According to the National Education Association, each school district should have an Acceptable Use Policy that includes these six elements: Preamble, Definition Section, Policy Statement, Acceptable Uses Sections, Unacceptable Uses Section, and Violations/sanctions Section. This week, I took some time to locate my school district's Appropriate Use of Technology Resources for Students, also known as, Student Internet Use Agreement. Below is a link of the agreement:
Student Internet Use Agreement
The district has one policy/agreement that is used by all schools. This allows the technology team at the district offices keep consistency among all schools. Each student and parent/guardian is required to read the policy and sign it electronically through his/her Infinite Campus Portal every school year. The students are NOT allowed to use the school's computer network until this is done. By comparing our district user agreement to the National Education Association's Acceptable Use Policies (AUP) six elements, it seems that our district has created an effective AUP.
My district's user agreement has nine sections. Within in these nine sections, each of the NEA's six elements are addressed as well as a little more definition. Although the sections are not exactly written with the six required elements at the top of each section, it is easy to find them within the nine sections of the user agreement. The first section, Introduction, can be considered the Preamble. It explains the use of technology is important to enhance the students' education and provide resources that will allow students to become successful adults. It also states that this agreement is in place to ensure appropriate use with the school, district, state, and federal law. The preamble as well as the definition section continues within the second section, Using the Internets and Communications Systems. Within this second section, the school district included the code of conduct, key terms and definitions, and the endorsement of educational value in technology.
The third element, Policy Section, is also expressed in Using the Internet and Communications Systems. This sections provides examples of computer services as well as what is constituted as acceptable and unacceptable technology resources. The district also informs the parents and students that using the school's access is a privilege, not a right, so it is vital for the students to follow appropriate conduct. If they don't, there are consequences.
The fourth and fifth element, Acceptable Uses Section and Unacceptable Uses Section is the third section of the agreement, Proper and Acceptable Use of all Technology Resources. This section provides specific examples activities that are permitted and encouraged as well as specific activities that are NOT permitted. These two elements are also linked to the fourth and fifth sections, User Security and Vandalism.
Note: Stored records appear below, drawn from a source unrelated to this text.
(** Only the thread with the lock changes [part]. *)
Lemma keep_others part part' ts j t t' :
  Forall (thread_ok part) ts -> ts !! j = Some t -> tsum (at_pc 3 15) ts <= 1 -> part' = part \/ at_pc 3 15 t = 1 ->
  thread_ok part' t' -> Forall (thread_ok part') (<[j := t']> ts).
Proof.
  intros Hok Ht H1 Hor H'. apply Forall_lookup. intros i u Hu. destruct (decide (i = j)) as [->|Hij].
  { rewrite list_lookup_insert_eq in Hu by (by eapply lookup_lt_Some). by injection Hu as <-. }
  rewrite list_lookup_insert_ne in Hu by done. pose proof (proj1 (Forall_lookup _ _) Hok _ _ Hu) as Hp.
  destruct Hor as [->|Hcs]; [done|]. pose proof (tsum_ge2 (at_pc 3 15) ts j i t u ltac:(auto with ostep) ltac:(done) Ht Hu) as H2.
  unfold thread_ok in *. destruct u as [[] p l]. cbn [pc loc] in *. destruct Hp as (Hp & Hb & Hm). split_and!; [done|done|].
  assert (Hq : (p < 3 \/ 15 < p)%nat) by (destruct (decide (3 <= p <= 15)%nat); [rewrite (at_pc_1 3 15 (mkThread () p l)) in H2 by done; lia|lia]).
  split_pc 16%nat p; first [exact I | exact Hm | lia].
Qed.

Lemma block_sends f : is_Some (block f) -> client_send f hostname = Done (request_of f).
Proof. unfold block, request_of. intros [x E]. by destruct (client_send f hostname). Qed.

(** A step that prints nothing. *)
Ltac silent part :=
  exists [], part; cbn [out]; rewrite ?app_nil_r;
  (split; [done|]; split; [done|]; split; [first [by left|by right]|]; split; [intros Hz; first [discriminate Hz|by right|by left]|]); unfold thread_ok; cbn [pc loc filename rd set_rd]; (split; [cbn; lia|]; split; [first [assumption|by eexists]|]).

(** A step of the thread with the lock that prints [x]. *)
Ltac says part x :=
  exists x, (part ++ x); cbn [out print];
  (split; [done|]; split; [done|]; split; [by right|]; split; [done|]); unfold thread_ok; cbn [pc loc filename rd set_rd];
  (split; [cbn; lia|]; split; [assumption|]).

Ltac by_hyps := repeat split; first [assumption | reflexivity].

(** One instruction of a thread: what it prints, [x], belongs to its own text. *)
Lemma thread_step part v s t v' s' t' :
  thread_ok part t -> exec (code) v s t = Some (v', s', t') -> (t.(pc) = 2%nat -> part = []) ->
  exists x part', s'.(out) = s.(out) ++ x /\
    mjoin (text_of <$> (if (t.(pc) =? 13)%nat then [t.(loc).(filename)] else [])) ++ part' = part ++ x /\
    (part' = part \/ at_pc 3 15 t = 1) /\ (at_pc 3 15 t' = 0 -> part' = [] \/ at_pc 3 15 t = 0) /\ thread_ok part' t'.
Proof.
  intros Hok Ex H2. unfold thread_ok in Hok. destruct t as [[] p [f r]]. cbn [pc loc filename rd] in *. destruct Hok as (Hp & Hb & Hm).
  destruct (decide (p = 13%nat)) as [->|Hn13].
  { cbn in Ex. injection Ex as <- <- <-. exists (end_mark f), []. split_and!; [done| |by right|done|].
    - cbn. by rewrite Hm, !app_nil_r.
    - split_and!; [cbn; lia|done|done]. }
  rewrite (proj2 (Nat.eqb_neq p 13) Hn13). cbn [fmap list_fmap mjoin list_join app].
  split_pc 18%nat p; try lia; cbn -[client_readline] in Ex.
  - injection Ex as <- <- <-. silent part. done.
  - apply block_sends in Hb as Hs. unfold do_send in Ex. cbn [filename] in Ex. rewrite Hs in Ex. injection Ex as <- <- <-. silent part. done.
  - destruct (0 <? v tt); [|done]. injection Ex as <- <- <-. silent part. auto.
  - destruct Hm as [-> ->]. injection Ex as <- <- <-. destruct Hb as [text Hb]. pose proof (block_prints _ _ Hb) as (req & n & buf & c & rest & Es & Er & Hh & ->).
    silent (@nil Z). unfold request_of, text_of. rewrite Es, Hb. cbn [obind rd set_rd]. rewrite Er. exists n, buf, c, rest. split; [reflexivity|]. by split.
  - destruct Hm as (n & buf & c & rest & -> & Hh & Ht). unfold in_headers in Ex. cbn [rd] in Ex.
    destruct Hh as [n buf c blank n' buf' c' rest Eb En Er Hb'|n buf c text n' buf' c' rest Eb En Ec Er Hh]; rewrite Eb in Ex.
    + rewrite En in Ex. injection Ex as <- <- <-. silent part. exists n, buf, c, rest. split; [reflexivity|]. split; [exists n', buf', c'; by_hyps|exact Ht].
    + rewrite (proj2 (Z.ltb_lt _ _) En) in Ex. injection Ex as <- <- <-. silent part. eexists n, buf, c, _. split; [reflexivity|]. split; [|exact Ht].
      split; [exact En|]. split; [exact Eb|]. econstructor; eassumption.
  - destruct Hm as (n & buf & c & rest & -> & (Hn & Ecr & Hh) & Ht). unfold do_print in Ex. cbn [rd obind] in Ex.
    destruct Hh as [n buf c blank n' buf' c' rest Eb En Er Hb'|n buf c text n' buf' c' rest Eb En Ec Er Hh].
    { rewrite Ecr in Eb. injection Eb as <-. rewrite (proj2 (Z.ltb_lt _ _) Hn) in En. discriminate En. }
    rewrite Ec in Ex. injection Ex as <- <- <-. says part (bytes "Header: " ++ text). exists n, buf, c, rest. split; [reflexivity|].
    split; [exists n', buf', c'; by_hyps|]. rewrite Ht. by rewrite <- !app_assoc.
  - destruct Hm as (n & buf & c & rest & -> & (n' & buf' & c' & Er & Hh) & Ht). unfold do_readline in Ex. cbn [rd obind] in Ex. rewrite Er in Ex.
    injection Ex as <- <- <-. silent part. exists n', buf', c', rest. by_hyps.
  - injection Ex as <- <- <-. silent part. exact Hm.
  - destruct Hm as (n & buf & c & rest & -> & (n' & buf' & c' & Er & Hh) & Ht). unfold do_readline in Ex. cbn [rd obind] in Ex. rewrite Er in Ex.
    injection Ex as <- <- <-. silent part. exists n', buf', c', rest. by_hyps.
  - destruct Hm as (n & buf & c & rest & -> & Hh & Ht). unfold in_body in Ex. cbn [rd] in Ex. destruct (Z.ltb_spec 0 n) as [Hn|Hn].
    + injection Ex as <- <- <-. silent part. exists n, buf, c, rest. by_hyps.
    + injection Ex as <- <- <-. silent part. inversion Hh; subst; [done|lia].
  - destruct Hm as (n & buf & c & rest & -> & (Hn & Hh) & Ht). unfold do_print in Ex. cbn [rd obind] in Ex.
    inversion Hh as [|? ? ? text n' buf' c' rest' _ Ec Er Hh']; subst; [lia|]. rewrite Ec in Ex. injection Ex as <- <- <-.
    says part text. exists n, buf, c, rest'. split; [reflexivity|]. split; [exists n', buf', c'; by_hyps|]. rewrite Ht. by rewrite <- !app_assoc.
  - destruct Hm as (n & buf & c & rest & -> & (n' & buf' & c' & Er & Hh) & Ht). unfold do_readline in Ex. cbn [rd obind] in Ex. rewrite Er in Ex.
    injection Ex as <- <- <-. silent part. exists n', buf', c', rest. by_hyps.
  - injection Ex as <- <- <-. silent part. exact Hm.
  - injection Ex as <- <- <-. silent part. exact Hm.
  - injection Ex as <- <- <-. silent part. done.
  - injection Ex as <- <- <-. silent part. done.
  - discriminate Ex.
Qed.

Lemma occurs_app x l l' : occurs x (l ++ l') = occurs x l + occurs x l'.
Proof. apply tsum_app. Qed.

Lemma occurs_one x y : occurs x [y] = if decide (y = x) then 1 else 0.
Proof. unfold occurs. rewrite tsum_cons. cbn [tsum foldr]. lia. Qed.

(** The lock, the connections, the requests and the flushed output. *)
Definition counts (m : machine unit unit request_vars client_store) : Prop :=
  let s := m.(store) in let ts := m.(threads) in
  0 <= m.(sems) tt /\ m.(sems) tt + tsum (at_pc 3 15) ts = 1 /\ s.(opened) = tsum (at_pc 1 16) ts /\
  (tsum (at_pc 3 14) ts = 0 -> s.(flushed) = length s.(out)) /\
  (forall r, occurs r s.(sent) = tsum (behind 2 request_of r) ts).

(** The loops of [client_print] only print. *)
Lemma loop_step v s p l v' s' t' : (3 <= p <= 12)%nat -> exec (code) v s (mkThread tt p l) = Some (v', s', t') ->
  v' = v /\ (exists x, s' = print x s) /\ exists q l', t' = mkThread tt q l' /\ l'.(filename) = l.(filename) /\ (4 <= q <= 13)%nat.
Proof.
  intros Hp. assert (Hs : s = print [] s) by (destruct s; unfold print; cbn; by rewrite app_nil_r).
  split_pc 13%nat p; try lia; unfold exec; cbn [code send_request lookup list_lookup]; unfold do_readline, do_print.
  all: try (destruct (obind _ _)). all: intros [= <- <- <-]. all: split; [reflexivity|].
  all: (split; [first [by eexists | exists []; exact Hs]|]).
  all: eexists _, _; split; [reflexivity|]; split; [reflexivity|]; cbn; try destruct (in_headers _ _); try destruct (in_body _ _); lia.
Qed.

Lemma behind_same p f x (t t' : thread unit request_vars) : t'.(loc).(filename) = t.(loc).(filename) ->
  (p <=? t'.(pc))%nat = (p <=? t.(pc))%nat -> behind p f x t' = behind p f x t.
Proof. unfold behind. by intros -> ->. Qed.

Lemma behind_set p f x (t : thread unit request_vars) : (p <= t.(pc))%nat -> behind p f x t = occurs x [f t.(loc).(filename)].
Proof.
  intros H. unfold behind. rewrite (proj2 (Nat.leb_le _ _) H), occurs_one. cbn [andb].
  case_decide; [by rewrite bool_decide_eq_true_2|by rewrite bool_decide_eq_false_2].
Qed.

Lemma behind_unset p f x (t : thread unit request_vars) : (t.(pc) < p)%nat -> behind p f x t = 0.
Proof. intros H. unfold behind. by rewrite (proj2 (Nat.leb_gt _ _) H). Qed.

Ltac client_sums Ht :=
  rewrite ?(tsum_step _ _ _ _ _ Ht); cbn [at_pc pc Nat.leb andb Nat.add] in *; unfold sem_add; rewrite ?decide_True by done; lia.

Ltac client_names Ht :=
  intros ?; rewrite (tsum_step _ _ _ _ _ Ht);
  first [match goal with |- _ - behind _ _ _ ?t + behind _ _ _ ?t' = _ => rewrite (behind_same _ _ _ t t') by done end |
         match goal with |- _ = _ - behind _ _ _ ?t + behind _ _ _ ?t' => rewrite (behind_same _ _ _ t t') by done end | rewrite (behind_unset _ _ _ (mkThread _ _ _)) by (cbn; lia); rewrite behind_set by (cbn; lia)];
  rewrite ?occurs_app; cbn [loc filename set_rd]; unfold id;
  try match goal with H : forall r, occurs r (sent _) = _ |- _ => rewrite H end; try change (occurs _ []) with 0; lia.

Lemma counts_step v s ts j t v' s' t' part :
  counts (mkMachine v s ts) -> thread_ok part t -> ts !! j = Some t -> exec (code) v s t = Some (v', s', t') ->
  counts (mkMachine v' s' (<[j := t']> ts)) /\
  (forall f, tsum (behind 14 id f) (<[j := t']> ts) = tsum (behind 14 id f) ts + occurs f (if (t.(pc) =? 13)%nat then [t.(loc).(filename)] else [])).
Proof.
  intros (Hv & Hl & Ho & Hf & Hs) Hok Ht Ex. unfold counts. cbn [sems store threads] in *. destruct Hok as (Hp & Hb & _).
  destruct t as [[] p l]. cbn [pc loc] in *.
  pose proof (at_pc_sub 3 14 3 15 ts ltac:(lia) ltac:(lia)). pose proof (tsum_nonneg (at_pc 3 14) ts ltac:(auto with ostep)).
  pose proof (at_pc_of 3 14 ts j _ Ht). pose proof (at_pc_of 3 15 ts j _ Ht).
  destruct (decide (3 <= p <= 12)%nat) as [Hl3|Hl3].
  - destruct (loop_step _ _ _ _ _ _ _ Hl3 Ex) as (-> & [x ->] & q & l' & -> & El & Hq).
    cbn [print out flushed sent opened].
    assert (Hpq : forall lo hi, (lo <= 3)%nat -> (13 <= hi)%nat -> tsum (at_pc lo hi) (<[j := mkThread tt q l']> ts) = tsum (at_pc lo hi) ts)
      by (intros lo hi Hlo Hhi; rewrite (tsum_step _ _ _ _ _ Ht), !at_pc_1 by (cbn; lia); lia).
    rewrite !Hpq by lia. rewrite (at_pc_1 3 14) in * by (cbn; lia). split_and!; try done; try lia.
    + intros r. rewrite (tsum_step _ _ _ _ _ Ht), Hs, (behind_same _ _ _ (mkThread () p l) (mkThread () q l')); [lia|done|].
      cbn [pc]. rewrite !(proj2 (Nat.leb_le _ _)) by lia. done.
    + intros f. rewrite (tsum_step _ _ _ _ _ Ht). rewrite !behind_unset by (cbn; lia). rewrite (proj2 (Nat.eqb_neq _ _)) by lia. cbn. lia.
  - split_pc 18%nat p; try lia; unfold exec in Ex; cbn [code send_request lookup list_lookup] in Ex;
      unfold do_open, do_send in Ex; try (rewrite (block_sends _ Hb) in Ex); try discriminate Ex;
      try (destruct (Z.ltb_spec 0 (v tt)); [|discriminate Ex]); injection Ex as <- <- <-;
      cbn [print out flushed sent opened Nat.eqb]; (split; [split_and!|client_names Ht]); first [client_sums Ht | client_names Ht].
Qed.

Lemma client_step v s ts j t v' s' t' :
  inv (mkMachine v s ts) -> ts !! j = Some t -> exec (code) v s t = Some (v', s', t') -> inv (mkMachine v' s' (<[j := t']> ts)).
Proof.
  intros (Hv & Hl & Ho & Hf & Hs & ds & part & Eo & Hp & Hd & Hok) Ht Ex. cbn [sems store threads] in *.
  pose proof (proj1 (Forall_lookup _ _) Hok _ _ Ht) as Hit.
  destruct (counts_step v s ts j t v' s' t' part) as [(Hv' & Hl' & Ho' & Hf' & Hs') Hd']; [by split_and!|done|done|done|].
  destruct (thread_step part v s t v' s' t' Hit Ex) as (x & part' & Ex' & Ej & Hor & Hend & Hit').
  { intros H2. apply Hp. destruct t as [[] p l]. cbn [pc] in H2. subst p. cbn in Ex. destruct (Z.ltb_spec 0 (v tt)); [|done].
    pose proof (tsum_nonneg (at_pc 3 15) ts ltac:(auto with ostep)). lia. }
  unfold inv. cbn [sems store threads] in *. split_and!; try assumption.
  exists (ds ++ (if (t.(pc) =? 13)%nat then [t.(loc).(filename)] else [])), part'. split_and!.
  - rewrite Ex', Eo, fmap_app, join_app, <- !app_assoc. by rewrite Ej.
  - intros Hz. pose proof (tsum_all (at_pc 3 15) (<[j := t']> ts) ltac:(auto with ostep) Hz) as Hall.
    pose proof (proj1 (Forall_lookup _ _) Hall j t' ltac:(apply list_lookup_insert_eq; by eapply lookup_lt_Some)) as H0. cbv beta in H0.
    destruct (Hend H0) as [?|Hout]; [done|]. destruct Hor as [->|?]; [|lia]. apply Hp. rewrite (tsum_step _ _ _ _ _ Ht) in Hz. lia.
  - intros f. rewrite occurs_app, Hd. symmetry. apply Hd'.
  - eapply keep_others; [exact Hok|exact Ht|lia|exact Hor|exact Hit'].
Qed.

Lemma client_reach files m : Forall (fun f => is_Some (block f)) files -> reach (code) (main files) m -> inv m.
Proof.
  intros Hb. apply reach_inv; [|intros; by eapply client_step]. unfold inv, main. cbn [sems store threads out flushed sent opened].
  rewrite !tsum_fmap. cbn [at_pc pc Nat.leb andb]. rewrite !tsum_const. split_and!; [lia|lia|lia|done| |].
  - intros r. rewrite tsum_fmap. cbn. by rewrite tsum_const.
  - exists [], []. split_and!; [done|done| |].
    + intros f. rewrite tsum_fmap. cbn. by rewrite tsum_const.
    + apply Forall_fmap. eapply Forall_impl; [exact Hb|]. intros f Hf. split; [cbn; lia|]. by split.
Qed.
These two sections provide a little more explanation about not sharing student logins as well as damage to hardware, software, operating systems, or data.
The final element, Violations/Sanctions Section, is addressed in the final two sections of the agreement, Reliability and Limitation of Liability and Parent Responsibility - Notification of Student Internet Use. These two sections inform users that the district is not responsible for any damages suffered by the student such as loss of data and service interruptions. In addition, parents are responsible to provide digital citizenship guidance outside of school. Specifics about consequences to violations are in the second section of the agreement.
Overall, the school's Appropriate Use of Technology Resources for Students seems to address all six elements required by the National Education Association. Some of the information could be a little better placed in accordance to the required elements; however, it seems to be a thorough and effective AUP. If I were to personally write an AUP for my own classroom, I may include some different things that my district does not address, but that information is for another blog post....
As a side note, I took a little extra time to create a wordle of my district's user agreement.
Wordle of Student User Agreement
This wordle definitly provided some insight as to what my district finds to be the most important. I encourage you to do the same with your own district's AUP. It may be quite insightful to use as well.